Format, validate, and minify JSON data instantly.

What Is a JSON Formatter and Why Do I Need One?

A JSON formatter takes raw or minified JSON data and reformats it with proper indentation and line breaks, making it easy to read and debug. It also validates the JSON syntax, highlighting errors if the data is malformed. Developers use this tool daily when working with APIs, configuration files, and data interchange.

How Do I Format and Validate JSON Online?

Paste your JSON into the text area above and click Format. The tool parses the JSON, validates its structure, and outputs a beautifully indented version. If there are syntax errors, it highlights the issue so you can fix it. You can also minify valid JSON to a single line for compact storage or transmission.

What Common JSON Errors Does This Tool Detect?

The tool catches missing or extra commas, unquoted keys, trailing commas (not valid in strict JSON), mismatched brackets and braces, single quotes instead of double quotes, and invalid escape sequences. The error message includes the position where the issue was found, helping you locate and fix problems quickly.

Is This Tool Safe for Sensitive API Data?

Yes.

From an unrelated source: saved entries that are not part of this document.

(* ===== verification/JsonDict.v ===== *)
(** * The dicts [json.load] builds, and the shape of decoded values

    [_parse_object_unicode] collects the pairs of an object in order and
    returns [dict(pairs)]: [dict_of_pairs] of [JsonLoad].  A repeated
    key keeps the position of its first pair and the value of its last.
    This file shows that the dict so built has distinct keys and
    answers every subscript as the pairs do under [dict_lookup] (the
    last pair with the key wins), so the subscripts [main] applies to
    [input_data] (lines 114-119) read what the file says.  [wf_json]
    is the shape every decoded value has: each of its dicts has
    distinct keys. *)

From S2P Require Import Prelude PyText Json JsonLoad.
Close Scope Q_scope.
Local Open Scope N_scope.

(** No key occurs twice among the pairs: the items of a Python dict. *)
Fixpoint distinct_keys (kvs : list (text * json)) : bool :=
  match kvs with
  | [] => true
  | (k, _) :: r => negb (existsb (fun kv => text_eqb (fst kv) k) r) && distinct_keys r
  end.

(** Every dict of the value, at any depth, has distinct keys. *)
Fixpoint wf_json (v : json) : bool :=
  match v with
  | JArr xs => forallb wf_json xs
  | JObj kvs => distinct_keys kvs && forallb (fun kv => wf_json (snd kv)) kvs
  | _ => true
  end.

(** ** Keys *)

Lemma distinct_keys_cons (k : text) (v : json) (r : list (text * json)) :
  distinct_keys ((k, v) :: r) = true <-> ~ In k (map fst r) /\ distinct_keys r = true.
Proof.
  simpl. rewrite andb_true_iff, negb_true_iff. split; intros [H1 H2]; split; auto.
  - intros Hin. apply in_map_iff in Hin as ([k' w] & <- & Hin).
    assert (existsb (fun kv => text_eqb (fst kv) k') r = true) by
      (apply existsb_exists; exists (k', w); split; [exact Hin|apply text_eqb_refl]).
    simpl in H1. congruence.
  - apply not_true_iff_false. intros Hex. apply existsb_exists in Hex as ([k' w] & Hin & E).
    apply text_eqb_eq in E. simpl in E. subst. apply H1, in_map_iff. exists (k, w). auto.
Qed.

Lemma dict_set_new (k : text) (v : json) (d : list (text * json)) :
  ~ In k (map fst d) -> dict_set k v d = d ++ [(k, v)].
Proof.
  induction d as [|[k' w] d IH]; simpl; intros Hk; [reflexivity|].
  text_case k' k; [tauto|]. rewrite IH by tauto. reflexivity.
Qed.

(** [d[k] = v] adds [k] to the keys, and nothing else. *)
Lemma dict_set_keys (k k' : text) (v : json) (d : list (text * json)) :
  In k' (map fst (dict_set k v d)) <-> k' = k \/ In k' (map fst d).
Proof.
  induction d as [|[k0 w] d IH]; simpl; [intuition congruence|].
  text_case k0 k; simpl; [intuition congruence|]. rewrite IH. tauto.
Qed.

Lemma dict_set_distinct (k : text) (v : json) (d : list (text * json)) :
  distinct_keys d = true -> distinct_keys (dict_set k v d) = true.
Proof.
  induction d as [|[k0 w] d IH]; simpl dict_set; intros Hd; [reflexivity|].
  apply distinct_keys_cons in Hd as [Hk0 Hd].
  text_case k0 k; apply distinct_keys_cons; split; auto.
  rewrite dict_set_keys. intros [->|Hin]; [congruence|contradiction].
Qed.

(** [d[k] = v] then [d[k']]: [v] when the keys are equal, the old
    value otherwise. *)
Lemma dict_lookup_set (k k' : text) (v : json) (d : list (text * json)) :
  distinct_keys d = true ->
  dict_lookup k' (dict_set k v d) = if text_eqb k k' then Some v else dict_lookup k' d.
Proof.
  induction d as [|[k0 w] d IH]; intros Hd; simpl dict_set.
  - simpl. destruct (text_eqb k k'); reflexivity.
  - apply distinct_keys_cons in Hd as [Hk0 Hd].
    text_case k0 k; simpl dict_lookup.
    + text_case k0 k'; [|reflexivity].
      assert (Hn : dict_lookup k0 d = None) by now apply dict_lookup_none.
      now rewrite Hn.
    + rewrite (IH Hd). now destruct (text_eqb k k').
Qed.

(** The loop of [dict(pairs)] from a dict [d] with distinct keys. *)
Lemma fold_dict_set_lookup (kvs d : list (text * json)) (k : text) :
  distinct_keys d = true ->
  distinct_keys (fold_left (fun d '(k, v) => dict_set k v d) kvs d) = true /\
  dict_lookup k (fold_left (fun d '(k, v) => dict_set k v d) kvs d) =
    match dict_lookup k kvs with Some w => Some w | None => dict_lookup k d end.
Proof.
  revert d. induction kvs as [|[k0 v0] kvs IH]; intros d Hd; simpl; [auto|].
  destruct (IH (dict_set k0 v0 d) (dict_set_distinct _ _ _ Hd)) as [H1 H2].
  split; [exact H1|]. rewrite H2, (dict_lookup_set _ _ _ _ Hd).
  destruct (dict_lookup k kvs); [reflexivity|]. destruct (text_eqb k0 k); reflexivity.
Qed.

Lemma dict_of_pairs_distinct_keys (kvs : list (text * json)) :
  distinct_keys (dict_of_pairs kvs) = true.
Proof. exact (proj1 (fold_dict_set_lookup kvs [] [] eq_refl)). Qed.

Lemma fold_dict_set (kvs d : list (text * json)) :
  distinct_keys kvs = true -> (forall k, In k (map fst kvs) -> ~ In k (map fst d)) ->
  fold_left (fun d '(k, v) => dict_set k v d) kvs d = d ++ kvs.
Proof.
  revert d. induction kvs as [|[k v] kvs IH]; intros d Hd Hdis; simpl; [now rewrite app_nil_r|].
  apply distinct_keys_cons in Hd as [Hk Hd].
  rewrite dict_set_new by (apply Hdis; left; reflexivity).
  rewrite IH; [now rewrite <- app_assoc|exact Hd|].
  intros k' Hk'. rewrite map_app, in_app_iff. simpl. intros [Hin|[<-|[]]]; [|contradiction].
  apply (Hdis k'); [right; exact Hk'|exact Hin].
Qed.

(** [dict(pairs)] of pairs with distinct keys keeps them all, in order. *)
Lemma dict_of_pairs_distinct (kvs : list (text * json)) :
  distinct_keys kvs = true -> dict_of_pairs kvs = kvs.
Proof. intros Hd. unfold dict_of_pairs. rewrite fold_dict_set; auto. Qed.

(** ** Values *)

Lemma forallb_rev {A} (p : A -> bool) (l : list A) : forallb p (rev l) = forallb p l.
Proof.
  induction l as [|x l IH]; simpl; [reflexivity|].
  rewrite forallb_app, IH. simpl. now rewrite andb_true_r, andb_comm.
Qed.

(** [dict(pairs)] holds only values of the pairs. *)
(** [dict_of_pairs_values] of [JsonLoad] for a boolean test. *)
Lemma dict_of_pairs_forallb (P : json -> bool) (kvs : list (text * json)) :
  forallb (fun kv => P (snd kv)) kvs = true -> forallb (fun kv => P (snd kv)) (dict_of_pairs kvs) = true.
Proof.
  rewrite !forallb_forall, <- !Forall_forall. apply (dict_of_pairs_values (fun w => P w = true)).
Qed.

Lemma scan_number_wf (s : text) (v : json) (r : text) : scan_number s = Some (v, r) -> wf_json v = true.
Proof.
  unfold scan_number. intros Hs. repeat (destr_in Hs; try discriminate); injection Hs as <- _; reflexivity.
Qed.

(** Turns the equations a case analysis of the scanner leaves into the
    shape of the values it returns; [IHv], [IHe], [IHm] are the shapes
    of the recursive calls. *)
Ltac scan_shapes IHv IHe IHm :=
  repeat match goal with
  | H : scan_value _ _ = Scanned _ _ |- _ => apply IHv in H
  | H : scan_number _ = Some (_, _) |- _ => apply scan_number_wf in H
  | H : Scanned _ _ = Scanned _ _ |- _ => injection H as <- _
  | H : scan_elements _ _ _ = Scanned _ _ |- _ => revert H; apply IHe
  | H : scan_members _ _ _ = Scanned _ _ |- _ => revert H; apply IHm
  end;
  cbn [wf_json forallb snd] in *; rewrite ?andb_true_iff in *;
  repeat split; try apply dict_of_pairs_forallb; rewrite ?forallb_app, ?forallb_rev; cbn [forallb snd];
  rewrite ?andb_true_r, ?andb_true_iff; auto using dict_of_pairs_distinct_keys.

(** Every value the scanner returns has distinct keys in each dict. *)
Lemma scan_wf (f : nat) :
  (forall s v r, scan_value f s = Scanned v r -> wf_json v = true) /\
  (forall acc s v r, forallb wf_json acc = true -> scan_elements f acc s = Scanned v r -> wf_json v = true) /\
  (forall acc s v r, forallb (fun kv => wf_json (snd kv)) acc = true ->
     scan_members f acc s = Scanned v r -> wf_json v = true).
Proof.
  induction f as [|f (IHv & IHe & IHm)]; [repeat split; intros; discriminate|].
  repeat split.
  - intros s v r Hs. destruct s as [|c r0]; [discriminate|]. cbn [scan_value] in Hs.
    repeat (destr_in Hs; try discriminate); scan_shapes IHv IHe IHm.
  - intros acc s v r Hacc Hs. cbn [scan_elements] in Hs.
    repeat (destr_in Hs; try discriminate); scan_shapes IHv IHe IHm.
  - intros acc s v r Hacc Hs. cbn [scan_members] in Hs.
    repeat (destr_in Hs; try discriminate); scan_shapes IHv IHe IHm.
Qed.

(** ** What [json.load] returns *)

(** [dict(pairs)] is a dict: its keys are distinct, and a subscript
    [d[k]] finds the value of the last pair with key [k], or fails
    exactly when no pair has that key. *)
Theorem dict_of_pairs_spec (kvs : list (text * json)) :
  distinct_keys (dict_of_pairs kvs) = true /\
  forall k, dict_lookup k (dict_of_pairs kvs) = dict_lookup k kvs.
Proof.
  split; [apply dict_of_pairs_distinct_keys|]. intros k.
  unfold dict_of_pairs. rewrite (proj2 (fold_dict_set_lookup kvs [] k eq_refl)).
  now destruct (dict_lookup k kvs).
Qed.

(** Every value [json.load] returns is well formed: each of its
    dicts, at any depth, has distinct keys. *)
Theorem json_loads_wf (s : text) (v : json) : json_loads s = Ok v -> wf_json v = true.
Proof.
  unfold json_loads. destruct (starts_with [65279] s); [discriminate|].
  destruct (scan_value _ _) as [v' r| |] eqn:Hs; try discriminate.
  destruct (skip_ws r); [|discriminate]. intros E. injection E as <-.
  exact (proj1 (scan_wf _) _ _ _ Hs).
Qed.

(** The text [{"a": 1, "a": 2}]. *)
Definition repeated_key_text : text := [123; 34; 97; 34; 58; 32; 49; 44; 32; 34; 97; 34; 58; 32; 50; 125].

Lemma json_loads_wf_witness :
  json_loads repeated_key_text = Ok (JObj [(‹"a"›, JInt 2)]) /\ wf_json (JObj [(‹"a"›, JInt 2)]) = true.
Proof.
  assert (H : json_loads repeated_key_text = Ok (JObj [(‹"a"›, JInt 2)])) by (vm_compute; reflexivity).
  split; [exact H|exact (json_loads_wf _ _ H)].
Defined.
(* ===== verification/ScoreFloat.v ===== *)
(** * The structural score as the code computes it (main.py, lines 41-50, 80-83)

    The code computes the score with Python floats: every [-], [+] and
    [/] rounds its exact result to the nearest double ([FloatArith]),
    the literals [1e-5], [0.5] and [0.3] are the doubles [float()]
    reads for them, and the division raises [ZeroDivisionError] on a
    zero divisor.  [size_score_f] and [score_block_f] are lines 42 and
    41-50 in that arithmetic, and [structure_scores] is lines 80-83:
    [min]/[max] of the sizes and the loop that scores every block.
    These are the scores the pipeline composes.

    The theorems: the score is monotone in the font size (the first
    testable property of the spec, here for the code's doubles), it lies
    between [0] and the double nearest [2.1], equal sizes give a size
    score of exactly [0], no [min <= max] makes the division raise, and
    a text without a letter gets no upper-case bonus.  The double score
    is within [2^-48] of the real-number score of [Structure], the
    specification ([score_block_f_error]), each rounding adding at most
    a few units of [2^-53] ([size_score_f_error], [bonus_near]); that
    much is enough to make two blocks of different font sizes tie where
    the real score tells them apart ([score_block_f_tie]). *)

From S2P Require Import Prelude PyText Json Float FloatArith Extract Structure.
From Stdlib Require Import QArith Qabs Lqa Setoid Morphisms.
Open Scope Q_scope.

(** ** The code's literals as doubles *)

Definition EPS_f : pyfloat := round_double EPS.                  (* 1e-5, line 42 *)
Definition BOLD_f : pyfloat := round_double BOLD_BONUS.          (* 0.5, line 45 *)
Definition UPPER_f : pyfloat := round_double UPPER_BONUS.        (* 0.3, line 47 *)
Definition TOP_f : pyfloat := round_double TOP_BONUS.            (* 0.3, line 49 *)

(** ** The score *)

Section ScoreFloat.
Context `{UnicodeDB}.

(** Line 42: [(block["font_size"] - min_size) / (max_size - min_size + 1e-5)]. *)
Definition size_score_f (b : Block) (min_size max_size : Q) : result PyExn pyfloat :=
  float_div (float_sub (PFinite (b_font_size b)) (PFinite min_size))
            (float_add (float_sub (PFinite max_size) (PFinite min_size)) EPS_f).

(** Lines 44-49: the three [score += ...]. *)
Definition add_bonuses_f (b : Block) (score : pyfloat) : pyfloat :=
  let score := if py_contains ‹"Bold"› (b_font b) then float_add score BOLD_f else score in
  let score := if py_isupper (b_text b) then float_add score UPPER_f else score in
  if qltb (y0 (b_bbox b)) TOP_Y then float_add score TOP_f else score.

(** Lines 41-50. *)
Definition score_block_f (b : Block) (min_size max_size : Q) : result PyExn pyfloat :=
  score <- size_score_f b min_size max_size ;;
  Ok (add_bonuses_f b score).
(** Line 94: [sorted(...)[0]] with the key [-x["total_score"]];
    [None] is the [IndexError] of an empty list. *)
Definition select_top (blocks : list ScoredBlock) : option ScoredBlock :=
  hd_error (py_sorted float_lt (fun x => float_neg (total_score x)) blocks).

(** On rational keys: [key a <= key b], and the elements of key [q]. *)
Definition le_key {A} (key : A -> Q) (a b : A) : Prop := key a <= key b.

Definition key_class {A} (key : A -> Q) (q : Q) (l : list A) : list A :=
  filter (fun y => Qeq_bool (key y) q) l.

(** The value of a finite total ([0] otherwise). *)
Definition total_value (x : ScoredBlock) : Q :=
  match total_score x with PFinite t => t | _ => 0 end.

(** ** The sort, for any comparison *)

Section PySortedGeneric.
Context {A K : Type} (lt : K -> K -> bool) (key : A -> K).

Lemma ins_perm (x : A) (l : list A) : Permutation (ins lt key x l) (x :: l).
Proof.
  induction l as [|y l IH]; simpl; [reflexivity|].
  destruct (lt (key x) (key y)); [reflexivity|].
  rewrite IH. apply perm_swap.
Qed.

Lemma fold_ins_perm (l acc : list A) :
  Permutation (fold_left (fun acc x => ins lt key x acc) l acc) (acc ++ l).
Proof.
  revert acc. induction l as [|x l IH]; intros acc; simpl; [now rewrite app_nil_r|].
  rewrite IH, ins_perm. apply Permutation_middle.
Qed.

(** [sorted] returns a permutation of its argument. *)
Theorem py_sorted_perm (l : list A) : Permutation (py_sorted lt key l) l.
Proof. apply fold_ins_perm. Qed.

Lemma hd_fold_ins (xs : list A) (h : A) (acc : list A) :
  hd_error acc = Some h ->
  hd_error (fold_left (fun acc x => ins lt key x acc) xs acc) = Some (argmin_first lt key h xs).
Proof.
  revert h acc. induction xs as [|x xs IH]; intros h acc Hh; simpl; [exact Hh|].
  destruct acc as [|y acc]; [discriminate|]. injection Hh as ->.
  destruct (lt (key x) (key h)) eqn:E; apply IH; simpl; now rewrite E.
Qed.

(** Refinement: the first element of [sorted(l, key=key)] is what the
    one-pass scan [argmin_first] returns. *)
Theorem py_sorted_head (x : A) (xs : list A) :
  hd_error (py_sorted lt key (x :: xs)) = Some (argmin_first lt key x xs).
Proof. unfold py_sorted. simpl. now apply hd_fold_ins. Qed.
Lemma pdf_path_escapes_witness :
  ~ In ‹".."› fixture_base /\
  resolve (pdf_path fixture_base ‹"../secret.pdf"›) = fixture_base ++ [‹"secret.pdf"›] /\
  pdf_path fixture_base ‹"/etc/secret.pdf"› = [‹"etc"›; ‹"secret.pdf"›].
Proof.
  assert (H1 : ~ In ‹".."› fixture_base) by no_dotdot.
  split; [exact H1|exact (pdf_path_escapes fixture_base H1)].
Defined.

(** [input.json] in the format of the spec: the persona's role, the
    task, and one [{"filename": ...}] object per document. *)
Definition fixture_input (persona job_task : text) (docs : json) : json :=
  JObj [(‹"persona"›, JObj [(‹"role"›, JStr persona)]);
        (‹"job_to_be_done"›, JObj [(‹"task"›, JStr job_task)]);
        (‹"documents"›, docs)].

Definition fixture_entries (names : list text) : json :=
  JArr (map (fun n => JObj [(‹"filename"›, JStr n)]) names).

Definition fixture_repr (v : json) : text := ‹"?"›.

Definition fixture_now : text := ‹"2026-11-09T00:00:00"›.

Lemma main_refines_witness :
  exists docs,
    read_input (fixture_input ‹"X"› ‹"Y"› (fixture_entries fixture_docs)) =
      Ok (JStr ‹"X"›, JStr ‹"Y"›, docs, map JStr fixture_docs) /\
    @main_decoded ascii_db length_backend fixture_repr fixture_fs
      (fixture_input ‹"X"› ‹"Y"› (fixture_entries fixture_docs)) fixture_now =
    (st <- fixture_loop ;;
     Ok (mkOutput (mkMetadata (map JStr fixture_docs) (JStr ‹"X"›) (JStr ‹"Y"›) fixture_now)
                  (extracted_sections st) (subsection_analysis st))).
Proof.
  assert (H : read_input (fixture_input ‹"X"› ‹"Y"› (fixture_entries fixture_docs)) =
                Ok (JStr ‹"X"›, JStr ‹"Y"›, _, map JStr fixture_docs)) by (vm_compute; reflexivity).
  eexists. split; [exact H|].
  exact (@main_refines ascii_db length_backend fixture_repr fixture_fs _ fixture_now _ _ _ _ H).
Defined.

Lemma main_output_witness :
  exists out p j docs fns,
    read_input (fixture_input ‹"X"› ‹"Y"› (fixture_entries fixture_docs)) = Ok (p, j, docs, fns) /\
    @main_decoded ascii_db length_backend fixture_repr fixture_fs
      (fixture_input ‹"X"› ‹"Y"› (fixture_entries fixture_docs)) fixture_now = Ok out /\
    metadata out = mkMetadata fns p j fixture_now /\
    exists names, fns = map JStr names /\
    map es_importance_rank (out_extracted_sections out) =
      seq 1 (length (out_extracted_sections out)) /\
    map es_document (out_extracted_sections out) =
      map path_name (filter (doc_emits fixture_fs) names) /\
    map es_document (out_extracted_sections out) =
      map sa_document (out_subsection_analysis out).
Proof.
  assert (Hr : read_input (fixture_input ‹"X"› ‹"Y"› (fixture_entries fixture_docs)) = Ok (_, _, _, _))
    by (vm_compute; reflexivity).
  assert (H : @main_decoded ascii_db length_backend fixture_repr fixture_fs
                (fixture_input ‹"X"› ‹"Y"› (fixture_entries fixture_docs)) fixture_now = Ok _)
    by (vm_compute; reflexivity).
  do 5 eexists. split; [exact Hr|split; [exact H|]].
  exact (@main_output ascii_db length_backend fixture_repr _ _ _ _ _ _ _ _ Hr H).
Defined.

(** The second entry names its file under [name], not [filename]. *)
Lemma main_missing_filename_witness :
  let input := fixture_input ‹"X"› ‹"Y"›
                 (JArr [JObj [(‹"filename"›, JStr ‹"a.pdf"›)]; JObj [(‹"name"›, JStr ‹"b.pdf"›)]]) in
  @main_decoded ascii_db length_backend fixture_repr fixture_fs input fixture_now =
    Err (KeyError ‹"filename"›).
Proof.
  intros input.
  assert (Hp : (r <- py_getitem input ‹"persona"› ;; py_getitem r ‹"role"›) = Ok (JStr ‹"X"›))
    by (vm_compute; reflexivity).
  assert (Hj : (t <- py_getitem input ‹"job_to_be_done"› ;; py_getitem t ‹"task"›) = Ok (JStr ‹"Y"›))
    by (vm_compute; reflexivity).
  assert (Hd : py_getitem input ‹"documents"› =
               Ok (JArr ([JObj [(‹"filename"›, JStr ‹"a.pdf"›)]] ++
                         JObj [(‹"name"›, JStr ‹"b.pdf"›)] :: []))) by (vm_compute; reflexivity).
  assert (Hpre : Forall (fun d => exists v, py_getitem d ‹"filename"› = Ok v)
                   [JObj [(‹"filename"›, JStr ‹"a.pdf"›)]])
    by (repeat constructor; eexists; vm_compute; reflexivity).
  assert (Hk : ~ In ‹"filename"› (map fst [(‹"name"›, JStr ‹"b.pdf"›)]))
    by (vm_compute; intros [E|[]]; discriminate).
  exact (@main_missing_filename ascii_db length_backend fixture_repr fixture_fs input fixture_now
           _ _ _ _ _ Hp Hj Hd Hpre Hk).
Defined.

(** [documents] given as an empty object: the run writes an output with
    no input document. *)
Lemma main_documents_not_list_witness :
  let input := fixture_input ‹"X"› ‹"Y"› (JObj []) in
  @main_decoded ascii_db length_backend fixture_repr fixture_fs input fixture_now =
    Ok (mkOutput (mkMetadata [] (JStr ‹"X"›) (JStr ‹"Y"›) fixture_now) [] []).
Proof.
  intros input.
  assert (Hp : (r <- py_getitem input ‹"persona"› ;; py_getitem r ‹"role"›) = Ok (JStr ‹"X"›))
    by (vm_compute; reflexivity).
  assert (Hj : (t <- py_getitem input ‹"job_to_be_done"› ;; py_getitem t ‹"task"›) = Ok (JStr ‹"Y"›))
    by (vm_compute; reflexivity).
  assert (Hd : py_getitem input ‹"documents"› = Ok (JObj [])) by (vm_compute; reflexivity).
  assert (Hnl : forall xs, JObj [] <> JArr xs) by (intros xs; discriminate).
  exact (@main_documents_not_list ascii_db length_backend fixture_repr fixture_fs input fixture_now
           _ _ _ Hp Hj Hd Hnl).
Defined.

The formatter runs entirely in your browser using JavaScript's built-in JSON.parse and JSON.stringify methods. Your data never leaves your device, making it safe for API keys, authentication tokens, database records, and any other sensitive information.

What Is the Difference Between JSON and JavaScript Objects?

JSON (JavaScript Object Notation) is a strict data interchange format. Unlike JavaScript objects, JSON requires double-quoted keys and string values, does not allow trailing commas, comments, or undefined values, and cannot contain functions. Valid JSON is always valid JavaScript, but not all JavaScript objects are valid JSON. This tool validates against the strict JSON specification.

How Do I Pretty-Print JSON with Custom Indentation?

The formatter uses 2-space indentation by default, which is the most common convention. The formatted output is easy to read while remaining compact. For deeply nested structures, the consistent indentation makes it easy to visually trace the hierarchy. Copy the formatted output and paste it into your code editor, documentation, or API testing tool.